▶ _Instructions to follow_: Take the lines below between the one holding "specialize (Hwp σ" and the one holding "denies, and by", inclusive, and copy them exactly. Add nothing.
>>>
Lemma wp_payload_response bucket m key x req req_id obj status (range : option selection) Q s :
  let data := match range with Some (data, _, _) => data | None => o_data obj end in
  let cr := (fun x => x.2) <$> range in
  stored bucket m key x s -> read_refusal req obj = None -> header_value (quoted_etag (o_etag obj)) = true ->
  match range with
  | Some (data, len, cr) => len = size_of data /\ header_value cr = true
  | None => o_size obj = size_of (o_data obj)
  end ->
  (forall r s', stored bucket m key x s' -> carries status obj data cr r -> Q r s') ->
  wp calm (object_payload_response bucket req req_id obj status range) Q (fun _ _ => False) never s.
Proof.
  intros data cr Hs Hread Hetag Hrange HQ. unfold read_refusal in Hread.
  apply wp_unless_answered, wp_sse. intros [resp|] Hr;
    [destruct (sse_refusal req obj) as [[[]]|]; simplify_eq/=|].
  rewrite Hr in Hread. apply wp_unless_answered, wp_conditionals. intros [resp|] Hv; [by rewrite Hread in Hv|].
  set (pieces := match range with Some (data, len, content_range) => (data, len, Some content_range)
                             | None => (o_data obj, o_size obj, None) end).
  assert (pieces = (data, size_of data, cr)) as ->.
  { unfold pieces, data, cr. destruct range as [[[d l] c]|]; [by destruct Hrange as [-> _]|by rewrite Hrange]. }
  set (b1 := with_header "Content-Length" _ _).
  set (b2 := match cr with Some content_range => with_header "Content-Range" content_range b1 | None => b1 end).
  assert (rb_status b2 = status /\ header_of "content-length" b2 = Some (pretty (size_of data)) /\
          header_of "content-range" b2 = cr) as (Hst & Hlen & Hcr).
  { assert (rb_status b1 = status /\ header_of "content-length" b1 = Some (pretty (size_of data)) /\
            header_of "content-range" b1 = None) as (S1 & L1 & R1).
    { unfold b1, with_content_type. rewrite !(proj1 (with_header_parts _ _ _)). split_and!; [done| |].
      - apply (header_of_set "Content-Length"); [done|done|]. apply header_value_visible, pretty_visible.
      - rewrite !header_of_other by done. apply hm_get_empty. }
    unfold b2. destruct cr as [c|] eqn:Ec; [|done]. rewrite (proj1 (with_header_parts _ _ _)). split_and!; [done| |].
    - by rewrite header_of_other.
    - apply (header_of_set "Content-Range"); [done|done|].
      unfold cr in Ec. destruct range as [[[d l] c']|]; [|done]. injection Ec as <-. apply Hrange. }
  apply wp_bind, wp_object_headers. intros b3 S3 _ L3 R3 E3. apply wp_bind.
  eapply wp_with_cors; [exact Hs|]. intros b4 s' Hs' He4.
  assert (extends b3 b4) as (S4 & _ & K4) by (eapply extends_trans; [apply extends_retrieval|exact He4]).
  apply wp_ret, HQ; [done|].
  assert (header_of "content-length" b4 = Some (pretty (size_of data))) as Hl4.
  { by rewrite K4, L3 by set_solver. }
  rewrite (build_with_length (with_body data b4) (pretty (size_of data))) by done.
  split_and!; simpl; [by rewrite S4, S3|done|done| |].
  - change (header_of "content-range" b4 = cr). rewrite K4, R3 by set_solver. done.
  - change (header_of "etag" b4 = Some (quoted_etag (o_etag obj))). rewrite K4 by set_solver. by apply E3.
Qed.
<<<
>>>
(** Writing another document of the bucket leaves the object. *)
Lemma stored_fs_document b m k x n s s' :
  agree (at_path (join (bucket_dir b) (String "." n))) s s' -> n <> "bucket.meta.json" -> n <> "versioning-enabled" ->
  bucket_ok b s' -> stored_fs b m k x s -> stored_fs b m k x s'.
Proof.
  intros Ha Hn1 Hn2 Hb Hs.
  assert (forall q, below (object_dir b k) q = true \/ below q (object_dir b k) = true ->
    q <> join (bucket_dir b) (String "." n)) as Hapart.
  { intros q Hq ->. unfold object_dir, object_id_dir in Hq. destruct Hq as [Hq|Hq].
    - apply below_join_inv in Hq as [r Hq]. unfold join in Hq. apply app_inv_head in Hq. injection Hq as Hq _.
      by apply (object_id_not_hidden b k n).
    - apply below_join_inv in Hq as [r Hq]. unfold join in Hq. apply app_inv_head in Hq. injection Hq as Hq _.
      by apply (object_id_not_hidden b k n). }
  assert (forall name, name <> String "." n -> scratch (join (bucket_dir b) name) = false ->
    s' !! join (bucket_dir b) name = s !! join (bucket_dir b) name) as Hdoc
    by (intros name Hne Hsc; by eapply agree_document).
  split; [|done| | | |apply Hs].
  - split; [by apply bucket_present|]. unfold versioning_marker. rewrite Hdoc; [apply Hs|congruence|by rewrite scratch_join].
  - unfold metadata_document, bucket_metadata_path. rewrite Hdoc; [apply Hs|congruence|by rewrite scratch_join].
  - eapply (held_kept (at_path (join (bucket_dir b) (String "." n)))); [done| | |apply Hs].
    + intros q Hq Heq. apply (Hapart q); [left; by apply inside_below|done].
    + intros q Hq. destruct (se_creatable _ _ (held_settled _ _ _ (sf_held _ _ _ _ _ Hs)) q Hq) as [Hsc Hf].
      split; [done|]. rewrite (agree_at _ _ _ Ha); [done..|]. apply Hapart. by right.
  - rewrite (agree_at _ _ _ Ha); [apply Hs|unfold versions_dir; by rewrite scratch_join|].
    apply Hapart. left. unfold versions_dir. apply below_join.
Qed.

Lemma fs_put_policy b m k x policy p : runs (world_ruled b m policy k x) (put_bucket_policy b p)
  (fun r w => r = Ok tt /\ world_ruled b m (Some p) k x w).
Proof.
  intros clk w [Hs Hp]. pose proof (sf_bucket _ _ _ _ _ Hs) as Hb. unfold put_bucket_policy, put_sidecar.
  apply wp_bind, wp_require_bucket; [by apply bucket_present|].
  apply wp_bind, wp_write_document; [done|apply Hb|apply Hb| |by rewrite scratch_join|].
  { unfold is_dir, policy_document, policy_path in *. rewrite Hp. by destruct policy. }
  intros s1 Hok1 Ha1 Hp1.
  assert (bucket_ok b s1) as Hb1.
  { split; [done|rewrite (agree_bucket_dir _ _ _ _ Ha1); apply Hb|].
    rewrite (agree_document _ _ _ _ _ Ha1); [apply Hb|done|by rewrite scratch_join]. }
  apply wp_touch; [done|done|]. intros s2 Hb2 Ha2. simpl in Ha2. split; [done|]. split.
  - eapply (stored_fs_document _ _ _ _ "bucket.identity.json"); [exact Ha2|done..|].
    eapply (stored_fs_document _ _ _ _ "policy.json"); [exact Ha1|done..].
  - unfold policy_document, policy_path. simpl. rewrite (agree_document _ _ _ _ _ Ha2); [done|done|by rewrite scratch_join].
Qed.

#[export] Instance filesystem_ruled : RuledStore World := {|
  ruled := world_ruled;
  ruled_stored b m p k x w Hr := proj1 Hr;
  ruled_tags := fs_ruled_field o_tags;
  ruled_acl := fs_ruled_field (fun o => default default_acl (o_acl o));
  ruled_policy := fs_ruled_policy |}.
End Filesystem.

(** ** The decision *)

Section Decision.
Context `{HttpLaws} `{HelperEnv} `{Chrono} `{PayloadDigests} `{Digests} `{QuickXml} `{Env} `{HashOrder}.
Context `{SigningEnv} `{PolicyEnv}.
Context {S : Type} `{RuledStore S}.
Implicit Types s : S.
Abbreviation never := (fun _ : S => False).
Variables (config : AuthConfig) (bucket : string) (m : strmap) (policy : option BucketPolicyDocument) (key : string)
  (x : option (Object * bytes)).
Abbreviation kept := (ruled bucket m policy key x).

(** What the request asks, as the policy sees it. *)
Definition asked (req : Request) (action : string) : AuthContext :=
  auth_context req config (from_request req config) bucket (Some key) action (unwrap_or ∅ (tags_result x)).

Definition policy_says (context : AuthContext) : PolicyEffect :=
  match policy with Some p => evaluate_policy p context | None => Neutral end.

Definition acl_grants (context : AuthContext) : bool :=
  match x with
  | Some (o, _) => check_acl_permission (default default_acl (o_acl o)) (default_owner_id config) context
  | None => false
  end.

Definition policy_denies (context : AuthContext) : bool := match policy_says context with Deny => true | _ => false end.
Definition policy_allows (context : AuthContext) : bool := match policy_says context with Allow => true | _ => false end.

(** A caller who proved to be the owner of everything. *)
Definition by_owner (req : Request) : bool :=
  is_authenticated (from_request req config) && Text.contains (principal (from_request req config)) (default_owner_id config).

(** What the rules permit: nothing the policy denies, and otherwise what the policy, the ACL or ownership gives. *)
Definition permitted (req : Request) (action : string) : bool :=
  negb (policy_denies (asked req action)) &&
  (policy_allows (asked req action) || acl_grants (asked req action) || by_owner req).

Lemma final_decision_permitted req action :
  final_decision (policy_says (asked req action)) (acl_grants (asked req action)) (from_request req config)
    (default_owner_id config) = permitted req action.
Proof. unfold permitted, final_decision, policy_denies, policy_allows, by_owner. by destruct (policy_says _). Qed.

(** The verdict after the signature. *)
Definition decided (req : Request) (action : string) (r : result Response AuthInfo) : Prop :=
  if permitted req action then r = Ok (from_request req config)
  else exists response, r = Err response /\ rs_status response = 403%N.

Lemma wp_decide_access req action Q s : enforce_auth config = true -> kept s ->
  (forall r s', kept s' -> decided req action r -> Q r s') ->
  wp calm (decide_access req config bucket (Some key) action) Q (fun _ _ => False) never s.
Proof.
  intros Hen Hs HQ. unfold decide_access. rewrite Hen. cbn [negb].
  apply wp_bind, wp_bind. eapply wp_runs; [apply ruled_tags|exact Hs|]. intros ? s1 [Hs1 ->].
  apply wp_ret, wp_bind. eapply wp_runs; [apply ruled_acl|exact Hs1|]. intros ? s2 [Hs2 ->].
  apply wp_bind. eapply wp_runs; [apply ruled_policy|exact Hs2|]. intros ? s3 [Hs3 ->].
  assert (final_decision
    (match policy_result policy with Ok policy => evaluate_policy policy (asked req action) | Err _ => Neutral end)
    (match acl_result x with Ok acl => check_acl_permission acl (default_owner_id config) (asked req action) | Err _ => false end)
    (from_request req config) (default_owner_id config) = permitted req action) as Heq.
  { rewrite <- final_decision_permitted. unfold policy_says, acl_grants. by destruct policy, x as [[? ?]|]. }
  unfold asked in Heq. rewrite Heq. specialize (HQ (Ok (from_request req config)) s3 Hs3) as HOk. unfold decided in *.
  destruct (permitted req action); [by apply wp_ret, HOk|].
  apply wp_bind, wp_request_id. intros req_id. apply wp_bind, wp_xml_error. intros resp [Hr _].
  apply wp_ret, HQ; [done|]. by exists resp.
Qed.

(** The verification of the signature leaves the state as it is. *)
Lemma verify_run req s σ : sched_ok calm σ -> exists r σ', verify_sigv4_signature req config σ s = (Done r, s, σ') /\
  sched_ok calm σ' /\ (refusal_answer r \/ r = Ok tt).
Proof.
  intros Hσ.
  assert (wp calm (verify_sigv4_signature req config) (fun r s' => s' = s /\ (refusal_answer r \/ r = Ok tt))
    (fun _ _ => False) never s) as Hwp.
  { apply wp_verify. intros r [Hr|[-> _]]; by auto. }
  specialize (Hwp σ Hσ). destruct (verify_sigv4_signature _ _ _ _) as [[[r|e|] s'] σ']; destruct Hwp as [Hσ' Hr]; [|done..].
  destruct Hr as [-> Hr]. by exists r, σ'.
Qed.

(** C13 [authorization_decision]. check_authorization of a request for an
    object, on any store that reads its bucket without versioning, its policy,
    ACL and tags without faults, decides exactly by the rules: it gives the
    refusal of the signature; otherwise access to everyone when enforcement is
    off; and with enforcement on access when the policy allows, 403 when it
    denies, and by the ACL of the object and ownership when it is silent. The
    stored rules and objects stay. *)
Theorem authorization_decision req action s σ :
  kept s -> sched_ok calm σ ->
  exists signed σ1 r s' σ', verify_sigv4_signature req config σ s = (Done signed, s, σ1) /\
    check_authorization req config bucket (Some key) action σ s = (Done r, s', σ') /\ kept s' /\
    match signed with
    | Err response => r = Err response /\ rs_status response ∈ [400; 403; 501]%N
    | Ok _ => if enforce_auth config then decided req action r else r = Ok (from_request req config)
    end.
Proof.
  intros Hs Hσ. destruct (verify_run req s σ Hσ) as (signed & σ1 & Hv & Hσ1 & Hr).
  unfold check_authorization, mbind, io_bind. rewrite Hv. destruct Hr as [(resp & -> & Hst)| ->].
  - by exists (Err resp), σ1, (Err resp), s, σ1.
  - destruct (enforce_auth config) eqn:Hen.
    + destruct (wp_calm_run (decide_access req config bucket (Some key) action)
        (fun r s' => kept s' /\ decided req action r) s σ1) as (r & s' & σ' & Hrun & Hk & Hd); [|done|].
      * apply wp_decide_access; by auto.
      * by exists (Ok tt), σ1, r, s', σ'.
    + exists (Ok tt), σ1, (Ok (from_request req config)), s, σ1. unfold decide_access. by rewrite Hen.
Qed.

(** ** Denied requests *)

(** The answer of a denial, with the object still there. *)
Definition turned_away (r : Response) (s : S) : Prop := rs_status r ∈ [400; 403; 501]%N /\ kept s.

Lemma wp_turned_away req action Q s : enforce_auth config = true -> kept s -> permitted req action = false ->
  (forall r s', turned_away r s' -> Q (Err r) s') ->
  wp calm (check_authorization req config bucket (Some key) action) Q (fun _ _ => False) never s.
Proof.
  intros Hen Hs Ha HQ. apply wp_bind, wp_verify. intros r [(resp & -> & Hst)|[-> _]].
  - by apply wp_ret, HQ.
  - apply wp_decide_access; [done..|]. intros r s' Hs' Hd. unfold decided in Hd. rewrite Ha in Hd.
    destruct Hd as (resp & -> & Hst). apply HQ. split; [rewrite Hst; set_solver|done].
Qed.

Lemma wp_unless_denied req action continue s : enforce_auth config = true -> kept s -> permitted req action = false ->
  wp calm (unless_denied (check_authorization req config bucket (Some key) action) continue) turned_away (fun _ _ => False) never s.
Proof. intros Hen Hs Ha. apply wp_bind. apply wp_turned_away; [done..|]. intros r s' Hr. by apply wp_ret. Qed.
<<<
>>>
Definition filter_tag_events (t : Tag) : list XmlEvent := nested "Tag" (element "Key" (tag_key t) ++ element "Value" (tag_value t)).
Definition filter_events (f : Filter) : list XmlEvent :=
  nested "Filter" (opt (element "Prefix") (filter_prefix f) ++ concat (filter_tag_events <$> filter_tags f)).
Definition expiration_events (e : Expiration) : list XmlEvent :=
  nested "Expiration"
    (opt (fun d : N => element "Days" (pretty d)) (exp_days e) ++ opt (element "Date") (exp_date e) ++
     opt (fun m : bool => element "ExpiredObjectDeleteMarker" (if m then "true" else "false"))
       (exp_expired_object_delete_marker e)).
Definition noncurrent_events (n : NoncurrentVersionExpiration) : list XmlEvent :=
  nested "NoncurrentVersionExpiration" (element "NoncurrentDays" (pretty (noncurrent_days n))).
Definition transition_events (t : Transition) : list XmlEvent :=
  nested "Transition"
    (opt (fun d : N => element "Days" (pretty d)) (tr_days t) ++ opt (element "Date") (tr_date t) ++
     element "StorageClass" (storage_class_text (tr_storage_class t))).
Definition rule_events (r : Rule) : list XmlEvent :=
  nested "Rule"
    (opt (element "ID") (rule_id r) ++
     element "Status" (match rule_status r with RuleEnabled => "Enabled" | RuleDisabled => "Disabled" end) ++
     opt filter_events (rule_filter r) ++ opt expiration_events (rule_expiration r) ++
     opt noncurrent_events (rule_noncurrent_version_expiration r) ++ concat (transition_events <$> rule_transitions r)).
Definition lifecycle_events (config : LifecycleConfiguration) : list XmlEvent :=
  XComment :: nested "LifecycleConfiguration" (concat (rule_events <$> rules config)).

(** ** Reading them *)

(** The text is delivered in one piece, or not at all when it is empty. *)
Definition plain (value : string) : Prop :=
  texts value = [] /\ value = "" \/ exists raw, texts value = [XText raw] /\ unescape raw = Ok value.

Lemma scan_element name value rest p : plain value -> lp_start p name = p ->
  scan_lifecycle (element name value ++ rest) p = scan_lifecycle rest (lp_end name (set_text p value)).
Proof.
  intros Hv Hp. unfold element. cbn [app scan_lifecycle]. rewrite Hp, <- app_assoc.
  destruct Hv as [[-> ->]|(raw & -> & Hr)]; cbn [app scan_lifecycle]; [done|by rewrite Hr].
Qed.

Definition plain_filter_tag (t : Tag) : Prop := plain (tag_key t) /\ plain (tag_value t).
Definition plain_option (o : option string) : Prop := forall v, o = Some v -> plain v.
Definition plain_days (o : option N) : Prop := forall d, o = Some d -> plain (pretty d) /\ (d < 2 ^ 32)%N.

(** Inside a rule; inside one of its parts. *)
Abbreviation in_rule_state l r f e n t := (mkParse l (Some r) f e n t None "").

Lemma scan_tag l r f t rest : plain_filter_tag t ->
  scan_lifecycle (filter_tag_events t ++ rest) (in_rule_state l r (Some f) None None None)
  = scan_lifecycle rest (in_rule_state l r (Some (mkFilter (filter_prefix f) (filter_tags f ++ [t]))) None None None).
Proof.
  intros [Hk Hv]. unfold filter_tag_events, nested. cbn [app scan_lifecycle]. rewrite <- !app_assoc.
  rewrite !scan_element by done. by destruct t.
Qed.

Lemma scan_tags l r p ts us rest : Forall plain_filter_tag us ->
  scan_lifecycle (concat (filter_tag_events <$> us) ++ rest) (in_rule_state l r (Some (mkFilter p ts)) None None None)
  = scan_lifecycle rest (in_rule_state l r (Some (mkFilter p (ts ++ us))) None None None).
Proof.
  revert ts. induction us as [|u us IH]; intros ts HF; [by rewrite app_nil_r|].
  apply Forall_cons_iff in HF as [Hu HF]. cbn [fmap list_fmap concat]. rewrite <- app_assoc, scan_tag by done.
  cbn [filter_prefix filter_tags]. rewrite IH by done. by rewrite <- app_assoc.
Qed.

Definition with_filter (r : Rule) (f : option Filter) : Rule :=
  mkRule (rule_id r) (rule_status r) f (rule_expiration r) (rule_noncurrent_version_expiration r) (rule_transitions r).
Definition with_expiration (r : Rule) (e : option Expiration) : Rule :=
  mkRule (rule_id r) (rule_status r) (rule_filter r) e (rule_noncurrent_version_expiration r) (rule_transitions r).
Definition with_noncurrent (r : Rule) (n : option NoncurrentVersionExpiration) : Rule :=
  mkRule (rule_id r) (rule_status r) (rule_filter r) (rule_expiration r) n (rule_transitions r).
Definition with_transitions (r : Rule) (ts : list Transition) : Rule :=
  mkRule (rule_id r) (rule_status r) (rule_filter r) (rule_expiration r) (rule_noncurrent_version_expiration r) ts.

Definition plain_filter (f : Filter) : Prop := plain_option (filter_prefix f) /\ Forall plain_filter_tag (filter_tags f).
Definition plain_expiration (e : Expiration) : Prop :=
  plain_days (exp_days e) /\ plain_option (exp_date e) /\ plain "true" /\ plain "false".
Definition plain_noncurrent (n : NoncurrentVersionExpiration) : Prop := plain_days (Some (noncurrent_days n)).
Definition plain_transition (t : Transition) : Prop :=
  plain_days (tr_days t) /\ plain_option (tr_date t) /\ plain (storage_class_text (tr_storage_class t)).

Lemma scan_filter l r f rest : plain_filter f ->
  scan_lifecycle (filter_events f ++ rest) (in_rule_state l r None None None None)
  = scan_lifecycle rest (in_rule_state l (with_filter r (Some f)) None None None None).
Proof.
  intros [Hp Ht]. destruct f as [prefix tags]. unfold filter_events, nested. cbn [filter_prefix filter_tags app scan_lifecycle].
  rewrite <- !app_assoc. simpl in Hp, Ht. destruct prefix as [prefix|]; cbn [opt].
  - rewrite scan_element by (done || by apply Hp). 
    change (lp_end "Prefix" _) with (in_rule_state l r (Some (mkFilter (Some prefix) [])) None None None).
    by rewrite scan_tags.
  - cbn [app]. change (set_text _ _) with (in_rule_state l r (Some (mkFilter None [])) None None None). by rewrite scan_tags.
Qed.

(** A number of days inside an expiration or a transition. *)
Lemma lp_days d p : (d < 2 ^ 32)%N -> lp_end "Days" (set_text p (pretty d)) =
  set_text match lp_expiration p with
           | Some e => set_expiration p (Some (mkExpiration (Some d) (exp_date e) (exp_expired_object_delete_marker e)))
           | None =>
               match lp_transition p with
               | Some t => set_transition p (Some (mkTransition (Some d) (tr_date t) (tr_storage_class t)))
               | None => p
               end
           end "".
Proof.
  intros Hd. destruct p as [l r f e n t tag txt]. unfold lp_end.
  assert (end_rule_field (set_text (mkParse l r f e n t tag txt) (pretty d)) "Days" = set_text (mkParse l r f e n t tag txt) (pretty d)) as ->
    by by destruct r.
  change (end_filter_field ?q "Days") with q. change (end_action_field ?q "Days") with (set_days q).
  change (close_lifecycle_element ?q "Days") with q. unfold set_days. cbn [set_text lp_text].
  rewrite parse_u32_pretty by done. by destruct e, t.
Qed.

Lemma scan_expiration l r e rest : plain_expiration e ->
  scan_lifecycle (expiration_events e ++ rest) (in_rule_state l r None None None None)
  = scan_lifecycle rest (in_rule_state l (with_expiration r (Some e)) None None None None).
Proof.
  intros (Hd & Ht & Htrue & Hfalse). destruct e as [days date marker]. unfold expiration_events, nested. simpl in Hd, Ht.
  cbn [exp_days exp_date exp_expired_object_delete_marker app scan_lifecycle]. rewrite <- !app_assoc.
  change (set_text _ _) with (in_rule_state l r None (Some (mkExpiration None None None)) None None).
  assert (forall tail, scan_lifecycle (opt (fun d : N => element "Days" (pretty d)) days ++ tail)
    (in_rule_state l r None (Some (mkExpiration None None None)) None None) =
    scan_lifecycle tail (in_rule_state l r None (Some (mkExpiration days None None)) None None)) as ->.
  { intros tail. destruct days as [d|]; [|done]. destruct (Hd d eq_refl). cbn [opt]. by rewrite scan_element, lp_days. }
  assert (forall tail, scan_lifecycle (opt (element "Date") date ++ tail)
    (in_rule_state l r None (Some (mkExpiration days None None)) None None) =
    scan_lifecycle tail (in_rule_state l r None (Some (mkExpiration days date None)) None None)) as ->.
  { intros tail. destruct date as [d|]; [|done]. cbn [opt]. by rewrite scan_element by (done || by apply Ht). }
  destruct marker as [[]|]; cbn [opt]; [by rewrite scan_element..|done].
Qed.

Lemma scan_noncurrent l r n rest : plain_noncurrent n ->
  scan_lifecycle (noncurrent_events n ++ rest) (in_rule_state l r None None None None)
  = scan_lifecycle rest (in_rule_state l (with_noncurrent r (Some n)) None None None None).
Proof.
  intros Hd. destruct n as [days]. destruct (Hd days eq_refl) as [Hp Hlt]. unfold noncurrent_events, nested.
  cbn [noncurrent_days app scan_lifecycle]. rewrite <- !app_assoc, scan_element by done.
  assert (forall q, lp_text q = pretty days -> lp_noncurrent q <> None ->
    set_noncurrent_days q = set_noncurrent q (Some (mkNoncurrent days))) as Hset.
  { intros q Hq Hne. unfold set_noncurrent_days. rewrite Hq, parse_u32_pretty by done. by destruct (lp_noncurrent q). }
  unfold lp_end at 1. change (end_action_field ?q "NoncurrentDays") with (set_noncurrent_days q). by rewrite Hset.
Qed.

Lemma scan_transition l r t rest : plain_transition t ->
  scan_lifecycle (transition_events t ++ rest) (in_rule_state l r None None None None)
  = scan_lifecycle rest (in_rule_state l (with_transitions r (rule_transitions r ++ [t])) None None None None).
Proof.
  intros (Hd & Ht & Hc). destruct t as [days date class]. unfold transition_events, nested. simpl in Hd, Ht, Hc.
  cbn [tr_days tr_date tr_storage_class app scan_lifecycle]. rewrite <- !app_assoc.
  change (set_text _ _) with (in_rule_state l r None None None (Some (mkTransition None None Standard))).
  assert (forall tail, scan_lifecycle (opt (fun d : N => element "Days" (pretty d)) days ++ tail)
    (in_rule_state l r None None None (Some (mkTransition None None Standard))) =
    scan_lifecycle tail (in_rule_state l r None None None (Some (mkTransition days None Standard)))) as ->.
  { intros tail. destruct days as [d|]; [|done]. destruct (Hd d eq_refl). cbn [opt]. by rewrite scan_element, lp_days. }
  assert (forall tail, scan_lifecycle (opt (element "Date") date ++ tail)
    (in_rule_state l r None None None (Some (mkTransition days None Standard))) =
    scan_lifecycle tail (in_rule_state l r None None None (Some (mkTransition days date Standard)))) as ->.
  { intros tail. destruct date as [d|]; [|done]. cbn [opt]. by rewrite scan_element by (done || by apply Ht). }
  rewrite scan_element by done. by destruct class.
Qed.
<<<
▶ _Output of the task_:
  specialize (Hwp σ Hσ). destruct (verify_sigv4_signature _ _ _ _) as [[[r|e|] s'] σ']; destruct Hwp as [Hσ' Hr]; [|done..].
  destruct Hr as [-> Hr]. by exists r, σ'.
Qed.

(** C13 [authorization_decision]. check_authorization of a request for an
    object, on any store that reads its bucket without versioning, its policy,
    ACL and tags without faults, decides exactly by the rules: it gives the
    refusal of the signature; otherwise access to everyone when enforcement is
    off; and with enforcement on access when the policy allows, 403 when it
    denies, and by the ACL of the object and ownership when it is silent. The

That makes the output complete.